* SUPPLIED RECORDS:
- - -
(** * Flight Analytics API: the route-similarity recommender

    A shallow embedding of [backend/server.py] ([get_similar_routes],
    [get_direct_routes]) and of [backend/data_ingestion.py]
    ([ingest_routes_with_embeddings]).

    Python dictionaries are association lists in insertion order, MongoDB
    documents are such dictionaries, NumPy float arrays are lists of real
    numbers (floating-point rounding is idealised away: a float is the real
    number it stands for), and an uncaught Python exception is the outcome
    [Unhandled]. *)

From Stdlib Require Import String Ascii Bool Arith ZArith Lia List.
From Stdlib Require Import Reals Lra Psatz Permutation Sorted.
Import ListNotations.

Local Open Scope string_scope.
Local Open Scope list_scope.

(** ** Python values and dictionaries *)

Definition vec := list R.
Definition matrix := list vec.

(** A byte string stored in the [embedding] field, described by what
    [pickle.loads] makes of it: the float array it was dumped from, or bytes
    that [pickle.loads] rejects. *)
Inductive binary : Type :=
| Pickled (v : vec)
| Corrupt (raw : string).

Inductive value : Type :=
| VNone
| VNaN
| VInt (z : Z)
| VFloat (x : R)
| VStr (s : string)
| VBytes (b : binary).

Definition dict := list (string * value).

(** [d.get(k)] *)
Fixpoint dict_get (k : string) (d : dict) : option value :=
  match d with
  | [] => None
  | (k', v) :: d' => if String.eqb k k' then Some v else dict_get k d'
  end.

(** [d.get(k, dflt)] *)
Definition dict_get_default (k : string) (dflt : value) (d : dict) : value :=
  match dict_get k d with
  | Some v => v
  | None => dflt
  end.

(** [d[k] = v]: an existing key keeps its place, a new key goes last. *)
Fixpoint dict_set (k : string) (v : value) (d : dict) : dict :=
  match d with
  | [] => [(k, v)]
  | (k', v') :: d' =>
      if String.eqb k k' then (k, v) :: d' else (k', v') :: dict_set k v d'
  end.

(** The field [k] projected away, as MongoDB's [{k: 0}] does. *)
Definition dict_del (k : string) (d : dict) : dict :=
  filter (fun kv => negb (String.eqb k (fst kv))) d.

Definition dict_keys (d : dict) : list string := map fst d.

Definition pickle_dumps (v : vec) : value := VBytes (Pickled v).

(** [pickle.loads(x)]: [None] stands for any exception it raises (a
    [TypeError] on a value that is not bytes, an [UnpicklingError] on bytes
    that are not a pickle). *)
Definition pickle_loads (x : value) : option vec :=
  match x with
  | VBytes (Pickled v) => Some v
  | _ => None
  end.

(** [str.upper] on ASCII text. *)
Definition upper_ascii (c : ascii) : ascii :=
  let n := nat_of_ascii c in
  if ((97 <=? n) && (n <=? 122))%nat then ascii_of_nat (n - 32) else c.

Fixpoint upper (s : string) : string :=
  match s with
  | EmptyString => EmptyString
  | String c s' => String (upper_ascii c) (upper s')
  end.

(** The slice [l[start:]]. *)
Definition slice_from {A : Type} (start : Z) (l : list A) : list A :=
  let n := Z.of_nat (length l) in
  let i := if (start <? 0)%Z then Z.max (n + start) 0 else Z.min start n in
  skipn (Z.to_nat i) l.

(** ** Outcomes of a request handler *)

Inductive outcome (A : Type) : Type :=
| Ok (a : A)
| HTTP404 (detail : string)
| Unhandled.

Arguments Ok {A} a.
Arguments HTTP404 {A} detail.
Arguments Unhandled {A}.

Definition bind {A B : Type} (m : outcome A) (f : A -> outcome B) : outcome B :=
  match m with
  | Ok a => f a
  | HTTP404 d => HTTP404 d
  | Unhandled => Unhandled
  end.

(** An exception of a library call that nothing catches. *)
Definition raising {A : Type} (o : option A) : outcome A :=
  match o with
  | Some a => Ok a
  | None => Unhandled
  end.

Fixpoint for_each {A B : Type} (f : A -> outcome B) (l : list A) : outcome (list B) :=
  match l with
  | [] => Ok []
  | x :: l' => bind (f x) (fun y => bind (for_each f l') (fun ys => Ok (y :: ys)))
  end.

(** ** Ranking: [similarities.argsort()[-top_k:][::-1]] *)

Section Ranking.
Context {A : Type} (leb : A -> A -> bool).

(** [x] goes in front of the first entry that is not below it. *)
Fixpoint insert (x : A * nat) (l : list (A * nat)) : list (A * nat) :=
  match l with
  | [] => [x]
  | y :: l' => if leb (fst x) (fst y) then x :: l else y :: insert x l'
  end.

Definition sort_pairs (l : list (A * nat)) : list (A * nat) :=
  fold_right insert [] l.

Definition enumerate (a : list A) : list (A * nat) :=
  combine a (seq 0 (length a)).

(** [a.argsort()]: the indices of [a] in ascending order of their entries.
    NumPy's default sort is an introsort that finishes short runs by
    insertion; it is modelled by the insertion sort, which keeps equal
    entries in index order. *)
Definition argsort (a : list A) : list nat :=
  map snd (sort_pairs (enumerate a)).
- - -
* EXERCISE OBJECTIVE: From the opening line of the data above, please print each line as written up to and including the line that contains "(** [d.get(k)] *)", and nothing more.

* RESPONSE TO THIS TASK:
(** * Flight Analytics API: the route-similarity recommender

    A shallow embedding of [backend/server.py] ([get_similar_routes],
    [get_direct_routes]) and of [backend/data_ingestion.py]
    ([ingest_routes_with_embeddings]).

    Python dictionaries are association lists in insertion order, MongoDB
    documents are such dictionaries, NumPy float arrays are lists of real
    numbers (floating-point rounding is idealised away: a float is the real
    number it stands for), and an uncaught Python exception is the outcome
    [Unhandled]. *)

From Stdlib Require Import String Ascii Bool Arith ZArith Lia List.
From Stdlib Require Import Reals Lra Psatz Permutation Sorted.
Import ListNotations.

Local Open Scope string_scope.
Local Open Scope list_scope.

(** ** Python values and dictionaries *)

Definition vec := list R.
Definition matrix := list vec.

(** A byte string stored in the [embedding] field, described by what
    [pickle.loads] makes of it: the float array it was dumped from, or bytes
    that [pickle.loads] rejects. *)
Inductive binary : Type :=
| Pickled (v : vec)
| Corrupt (raw : string).

Inductive value : Type :=
| VNone
| VNaN
| VInt (z : Z)
| VFloat (x : R)
| VStr (s : string)
| VBytes (b : binary).

Definition dict := list (string * value).

(** [d.get(k)] *)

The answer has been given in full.